Ant-Man (2015)


A dip in 'Phase Two'

The 12th MCU film is fun, but forgettable.

  • Starring Paul Rudd, Evangeline Lilly, Corey Stoll, and Michael Douglas

  • Released by Walt Disney Studios, Marvel Studios

  • Written by Edgar Wright, Joe Cornish, Adam McKay, and Paul Rudd

  • Directed by Peyton Reed

The 12th installment of the Marvel Cinematic Universe has hit theaters, bringing a close to “Phase Two” and setting us on a one-­way course to May 2016′s Captain America: Civil War. Unfortunately, this seems to be Ant­-Man‘s most notable accomplishment, because being caught between the behemoths known as Avengers: Age of Ultron and the forthcoming Civil War places this decidedly smaller tale in a somewhat awkward position, and it doesn’t seem to be able to find a unique enough voice to transcend that placement between two of Marvel Studios’ biggest releases.

Ant-­Man is, at its core, a story about two people who share similar goals. Right in the opening few minutes, we meet Dr. Henry “Hank” Pym (Michael Douglas), a creative and innovative scientist and inventor that’s shown working alongside Howard Stark, Peggy Carter, and S.H.I.E.L.D. before a disagreement places him on his own path. About 25 years later, we meet Scott Lang (Paul Rudd), a skilled electrical engineer and thief who’s just gotten out of prison, and wants to dedicate himself to going straight for the sake of his daughter.

In a pretty humorous and interesting way, Pym seeks out Scott’s help in putting a stop to his protégé, Darren Cross (Corey Stoll), who is seeking to re­create Pym’s size-­altering technology and apply it to military usage. Even though he’s vowed to go straight, Scott’s path to his goal has to go through one final heist as he dons Pym’s size-­altering suit to become the latest incarnation of Ant-­Man, and pull off the heist of a lifetime.

First, a brief word about the comics: Ant­-Man as a film makes no bones about the fact that it’s changing quite a few elements from the traditional source material, especially where Hank Pym and his family are concerned. That’s okay, though. Everything on that front is streamlined, and it doesn’t seem to distract from the story that the film is trying to tell. It has a cohesion with the Marvel Cinematic Universe as a whole as well, which is also a welcome — perhaps the most welcome — addition. As a single story, though, and judging this film simply based on its own merits, it seems to come up short because, in the end, it doesn’t feel like it knows what it wants to be.

The highlight of the main cast is easily Evangeline Lilly as Hope Van Dyne, Hank Pym’s daughter. Michael Peña also nearly steals the show as Scott’s friend Luis.

The highlight of the main cast is easily Evangeline Lilly as Hope Van Dyne, Hank Pym’s daughter. Michael Peña also nearly steals the show as Scott’s friend Luis.

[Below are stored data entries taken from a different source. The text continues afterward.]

Lemma sound_requeue_job_state job_id from err reason :
  respects sound (requeue_job_state_conn_sync job_id from err reason).
Proof. unfold requeue_job_state_conn_sync, query_job_sync. solve_respects. Qed.
#[local] Hint Resolve sound_publish sound_query_job_row sound_requeue_job_state : respects.

Lemma sound_insert_job id agent_id request_id prompt_text :
  respects sound (insert_job id agent_id request_id prompt_text).
Proof. unfold insert_job. solve_respects. Qed.

Lemma sound_claim agent_id : respects sound (claim_next_job agent_id).
Proof. unfold claim_next_job, claim_next_job_sync. solve_respects. Qed.

Lemma sound_dispatch agent_id from new_state kind payload :
  respects sound (dispatch_job_to_agent agent_id from new_state kind payload).
Proof. unfold dispatch_job_to_agent, dispatch_job_to_agent_sync. solve_respects. Qed.

Lemma sound_completed_conn job_id reply :
  respects sound (mark_job_completed_conn_sync job_id reply).
Proof. unfold mark_job_completed_conn_sync. solve_respects. Qed.

Lemma sound_cancelled_conn job_id reply :
  respects sound (mark_job_cancelled_conn_sync job_id reply).
Proof. unfold mark_job_cancelled_conn_sync. solve_respects. Qed.
#[local] Hint Resolve sound_completed_conn sound_cancelled_conn : respects.

Lemma sound_completed job_id reply : respects sound (mark_job_completed job_id reply).
Proof. unfold mark_job_completed, mark_job_completed_sync. solve_respects. Qed.

Lemma sound_queued_cancelled job_id : respects sound (mark_queued_job_cancelled job_id).
Proof.
  unfold mark_queued_job_cancelled, mark_queued_job_cancelled_sync,
    mark_queued_job_cancelled_conn_sync, query_job_sync. solve_respects.
Qed.

Lemma sound_request_cancel job_id : respects sound (request_dispatched_job_cancel job_id).
Proof.
  unfold request_dispatched_job_cancel, request_dispatched_job_cancel_sync. solve_respects.
Qed.

Lemma sound_force_cancel job_id now timeout :
  respects sound (force_cancel_pending_dispatched_job_conn_sync job_id now timeout).
Proof. unfold force_cancel_pending_dispatched_job_conn_sync, query_job_sync. solve_respects. Qed.

Lemma sound_cancel_if_idle job_id :
  respects sound (mark_dispatched_job_cancelled_if_agent_idle job_id).
Proof.
  unfold mark_dispatched_job_cancelled_if_agent_idle,
    mark_dispatched_job_cancelled_if_agent_idle_sync, query_job_sync. solve_respects.
Qed.

Lemma sound_failed_conn job_id reason : respects sound (mark_job_failed_conn_sync job_id reason).
Proof. unfold mark_job_failed_conn_sync. solve_respects. Qed.
#[local] Hint Resolve sound_failed_conn : respects.

Lemma sound_failed job_id reason : respects sound (mark_job_failed job_id reason).
Proof. unfold mark_job_failed, mark_job_failed_sync. solve_respects. Qed.

Lemma sound_fail_dispatched reason ids n : respects sound (fail_dispatched reason ids n).
Proof. revert n. induction ids as [|id ids IH]; intros n; simpl; solve_respects; apply IH. Qed.
#[local] Hint Resolve sound_fail_dispatched : respects.

Lemma sound_fail_agent_conn_collect agent_id reason :
  respects sound (mark_dispatched_jobs_failed_for_agent_conn_collect_sync agent_id reason).
Proof.
  unfold mark_dispatched_jobs_failed_for_agent_conn_collect_sync,
    query_dispatched_job_ids_for_agent_sync. solve_respects.
Qed.
#[local] Hint Resolve sound_fail_agent_conn_collect : respects.

Lemma sound_fail_agent_conn agent_id reason :
  respects sound (mark_dispatched_jobs_failed_for_agent_conn_sync agent_id reason).
Proof. unfold mark_dispatched_jobs_failed_for_agent_conn_sync. solve_respects. Qed.

Lemma sound_fail_agent agent_id reason :
  respects sound (mark_dispatched_jobs_failed_for_agent agent_id reason).
Proof.
  unfold mark_dispatched_jobs_failed_for_agent,
    mark_dispatched_jobs_failed_for_agent_collect_sync. solve_respects.
Qed.

Lemma sound_requeue_recovered job_id agent_id attempt reason :
  respects sound (requeue_recovered_dispatch_io_failure job_id agent_id attempt reason).
Proof.
  unfold requeue_recovered_dispatch_io_failure, requeue_recovered_dispatch_io_failure_sync,
    query_job_sync. solve_respects.
Qed.

Lemma sound_requeue_before_send job_id agent_id reason :
  respects sound (requeue_dispatched_job_before_send job_id agent_id reason).
Proof.
  unfold requeue_dispatched_job_before_send, requeue_dispatched_job_before_send_sync,
    query_job_sync. solve_respects.
Qed.

Lemma sound_clear_marker job_id : respects sound (clear_recovered_dispatch_marker job_id).
Proof.
  unfold clear_recovered_dispatch_marker, clear_recovered_dispatch_marker_sync. solve_respects.
Qed.

Lemma sound_evidence_requirements job_id p t :
  respects sound (set_job_evidence_requirements job_id p t).
Proof.
  unfold set_job_evidence_requirements, set_job_evidence_requirements_sync. solve_respects.
Qed.

Lemma sound_update_seq_id job_id seq : respects sound (update_dispatched_seq_id job_id seq).
Proof. unfold update_dispatched_seq_id, update_dispatched_seq_id_sync. solve_respects. Qed.

Lemma sound_collect_reply agent_id seq prompt :
  respects sound (collect_reply_for_dispatched_job_sync agent_id seq prompt).
Proof. unfold collect_reply_for_dispatched_job_sync. solve_respects. Qed.

Lemma sound_query_dispatched agent_id :
  respects sound (query_dispatched_job_for_agent_sync agent_id).
Proof. unfold query_dispatched_job_for_agent_sync. solve_respects. Qed.

End JobsSound.
#[export] Hint Resolve sound_insert_job_sync sound_insert_recovered sound_notify_job
  sound_notify_job_update sound_publish sound_query_job_row sound_requeue_job_state
  sound_insert_job sound_claim sound_dispatch sound_completed_conn sound_cancelled_conn
  sound_completed sound_queued_cancelled sound_request_cancel sound_force_cancel
  sound_cancel_if_idle sound_failed_conn sound_failed sound_fail_dispatched
  sound_fail_agent_conn_collect sound_fail_agent_conn sound_fail_agent sound_requeue_recovered
  sound_requeue_before_send sound_clear_marker sound_evidence_requirements sound_update_seq_id
  sound_collect_reply sound_query_dispatched : respects.
(* ===== verification/Evidence.v ===== *)
(** * Evidence of work done ([src/src/db/evidence.rs], [src/src/db/state_machine_assert.rs])

    Rows that show an agent did what a job asked for (a diff, a passed test),
    recorded by the daemon's probes, and the screens kept when an agent's state
    was lost, which a reviewer turns into an assertion that the agent is idle. *)
From S2P Require Import Prelude Json Schema Sql MasterTables JobGate Invariant AgentGate.

Section EvidenceOps.
Context {EXT : Externals}.

Definition query_evidence_by_id_sync (evidence_id : string) : M CcbdError (option Evidence) :=
  gets (λ db, db.(evidence) !! evidence_id).

(** [evidence_id] is the fresh [evi_<uuid>] the function draws. *)
Definition insert_evidence_record_sync (evidence_id agent_id : string) (job_id : option string)
    (evidence_type : string) (subject_path : option string) (payload : Value) :
    M CcbdError string :=
  event_seq_id ← insert_event_null "insert evidence record event" agent_id "evidence_recorded"
                   payload;
  now ← asks w_now;
  map_err (map_db_error "insert evidence record")
    (insert_evidence_row
       (MkEvidence evidence_id agent_id event_seq_id [] "[]" "PENDING" None job_id
          (Some evidence_type) subject_path (Some (json_to_string payload)) now));;
  mret evidence_id.

(** [SELECT EXISTS(SELECT 1 FROM evidence WHERE agent_id = ? AND job_id = ? AND evidence_type = ?)] *)
Definition evidence_exists (agent_id job_id evidence_type : string) (db : Db) : bool :=
  existsb (λ v, (v.(v_agent_id) == agent_id) && (v.(v_job_id) == Some job_id) &&
                (v.(v_evidence_type) == Some evidence_type)) (table_rows db.(evidence)).

Fixpoint has_job_evidence_sync (agent_id job_id : string) (evidence_types : list string) :
    M CcbdError bool :=
  match evidence_types with
  | [] => mret false
  | evidence_type :: rest =>
      found ← gets (evidence_exists agent_id job_id evidence_type);
      if (found : bool) then mret true else has_job_evidence_sync agent_id job_id rest
  end.

Definition has_job_evidence_for_path_sync (job_id evidence_type subject_path : string) :
    M CcbdError bool :=
  gets (λ db, existsb (λ v, (v.(v_job_id) == Some job_id) &&
                            (v.(v_evidence_type) == Some evidence_type) &&
                            (v.(v_subject_path) == Some subject_path)) (table_rows db.(evidence))).

Definition update_evidence_status_sync (evidence_id status : string)
    (l3_asserted_state : option string) : M CcbdError nat :=
  update_evidence evidence_id (λ _, true)
    (λ v, set_v_l3_asserted_state l3_asserted_state (set_v_status status v)).

Definition discard_evidence_sync (evidence_id : string) : M CcbdError unit :=
  row ← query_evidence_by_id_sync evidence_id;
  match row with
  | None => throw (DbEvidenceNotFound ("evidence_id=" +:+ evidence_id))
  | Some _ => update_evidence_status_sync evidence_id "DISCARDED" None;; mret tt
  end.

(** ** The reviewer's assertion *)

Record AssertStateOutcome : Type := MkAssertStateOutcome { state_change_seq_id : Z }.

Definition assert_state_to_idle_sync (agent_id evidence_id : string) :
    M CcbdError AssertStateOutcome :=
  transaction (
    row ← query_evidence_by_id_sync evidence_id;
    match row with
    | None => throw (DbEvidenceNotFound ("evidence_id=" +:+ evidence_id))
    | Some row =>
    if row.(v_agent_id) != agent_id then throw (DbEvidenceNotFound "agent_id mismatch")
    else
    current ← query_agent_row agent_id;
    match current with
    | None => throw (AgentNotFound agent_id)
    | Some current =>
    let current_state := current.(a_state) in
    let state_version := current.(a_state_version) in
    if (current_state != STATE_UNKNOWN) && (current_state != STATE_WAITING_FOR_ACK) then
      throw (AgentWrongState current_state)
    else
    now ← asks w_now;
    changes ← update_agent agent_id
                (λ a, (a.(a_state) is_in ["UNKNOWN"; "WAITING_FOR_ACK"]) &&
                      (a.(a_state_version) =? state_version))
                (λ a, bump_version now (set_a_sub_state (Some "Asserted") (set_a_state "IDLE" a)));
    if changes == 0%nat then
      again ← query_agent_row agent_id;
      throw (AgentWrongState (from_option a_state "MISSING" again))
    else
    update_evidence evidence_id (λ _, true)
      (λ v, set_v_l3_asserted_state (Some "IDLE") (set_v_status "REVIEWED" v));;
    seq ← insert_event_null "insert assert state_change" agent_id "state_change"
            (json_object [("from", JString current_state); ("to", JString "IDLE");
                          ("sub_state", JString "Asserted"); ("reason", JString "L3_ASSERTED");
                          ("evidence_id", JString evidence_id)]);
    mret (Commit (MkAssertStateOutcome seq))
    end
    end).

Definition assert_state_to_idle (agent_id evidence_id : string) : M CcbdError AssertStateOutcome :=
  result ← assert_state_to_idle_sync agent_id evidence_id;
  wake_up;;
  mret result.

(** ** Facts *)

Lemma has_job_evidence_run agent_id job_id types w :
  has_job_evidence_sync agent_id job_id types w =
    (Ok (existsb (λ ty, evidence_exists agent_id job_id ty w.(w_db)) types), w).
Proof.
  induction types as [|ty types IH]; [done|]. simpl. run_m.
  by destruct (evidence_exists agent_id job_id ty w.(w_db)).
Qed.

Lemma sound_query_evidence evidence_id : respects sound (query_evidence_by_id_sync evidence_id).
Proof. unfold query_evidence_by_id_sync. solve_respects. Qed.
#[local] Hint Resolve sound_query_evidence : respects.

Lemma sound_insert_evidence_record evidence_id agent_id job_id ty path payload :
  respects sound (insert_evidence_record_sync evidence_id agent_id job_id ty path payload).
Proof. unfold insert_evidence_record_sync. solve_respects. Qed.

Lemma sound_has_job_evidence agent_id job_id types :
  respects sound (has_job_evidence_sync agent_id job_id types).
Proof. intros w. by rw has_job_evidence_run. Qed.

Lemma sound_update_evidence_status evidence_id status l3 :
  respects sound (update_evidence_status_sync evidence_id status l3).
Proof. unfold update_evidence_status_sync. solve_respects. Qed.
#[local] Hint Resolve sound_update_evidence_status : respects.

Lemma sound_discard_evidence evidence_id : respects sound (discard_evidence_sync evidence_id).
Proof. unfold discard_evidence_sync. solve_respects. Qed.

Lemma sound_assert_state agent_id evidence_id :
  respects sound (assert_state_to_idle agent_id evidence_id).
Proof.
  unfold assert_state_to_idle, assert_state_to_idle_sync, query_agent_row, wake_up.
  solve_respects.
Qed.

End EvidenceOps.
#[export] Hint Resolve sound_insert_evidence_record sound_has_job_evidence
  sound_update_evidence_status sound_discard_evidence sound_assert_state : respects.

If you’re familiar with the work of Edgar Wright — who was slated to direct this film before he parted ways due to “differences in vision” — you can tell that this story has the bone structure of an Edgar Wright film. Some parts of it feel very much like Wright’s, which is a positive. What the film needed, though, were muscles, veins, and tissue around those bones. Ant-­Man presented a unique opportunity for Marvel Studios to deliver on something different: the character is not the head of a major franchise, it has the opportunity to be potentially well self­contained, and it cast some truly great actors in some of the film’s most important parts. Michael Peña is genuinely hilarious in his part, but Corey Stoll is a little too campy for his own good. Paul Rudd doesn’t seem like he was given enough freedom to be himself, which his character could’ve used. Evangeline Lilly brings a lot of great energy to her role, but wasn’t given enough to do.

The end result is that Ant-­Man feels almost more manufactured than any other Marvel Studios film to date. It would be easy to see this as an opportunity akin to what Marvel explored last summer with Guardians of the Galaxy, but Ant­-Man just doesn’t quite manage to be nearly as unique as either the character its based on, or as many of its predecessors have managed to be. Relationships aren’t given enough weight because humor is supposed to be an important element here, but it’s also not funny enough to warrant that trade-­off in the first place. Action, though, is great, and the changing perspective of size and environments was really dynamic, and used to a pretty high humorous effect, too.

Overall, Ant-­Man is a fun, but disappointing outing for the Marvel Cinematic Universe, and has its share of welcome surprises, and has at least one pretty visually inventive scene at the very end. As a fan of the cinematic universe that Marvel Studios has created, it’s pretty easy to see that even with a lot of unique elements going for it, Ant-­Man simply comes up short.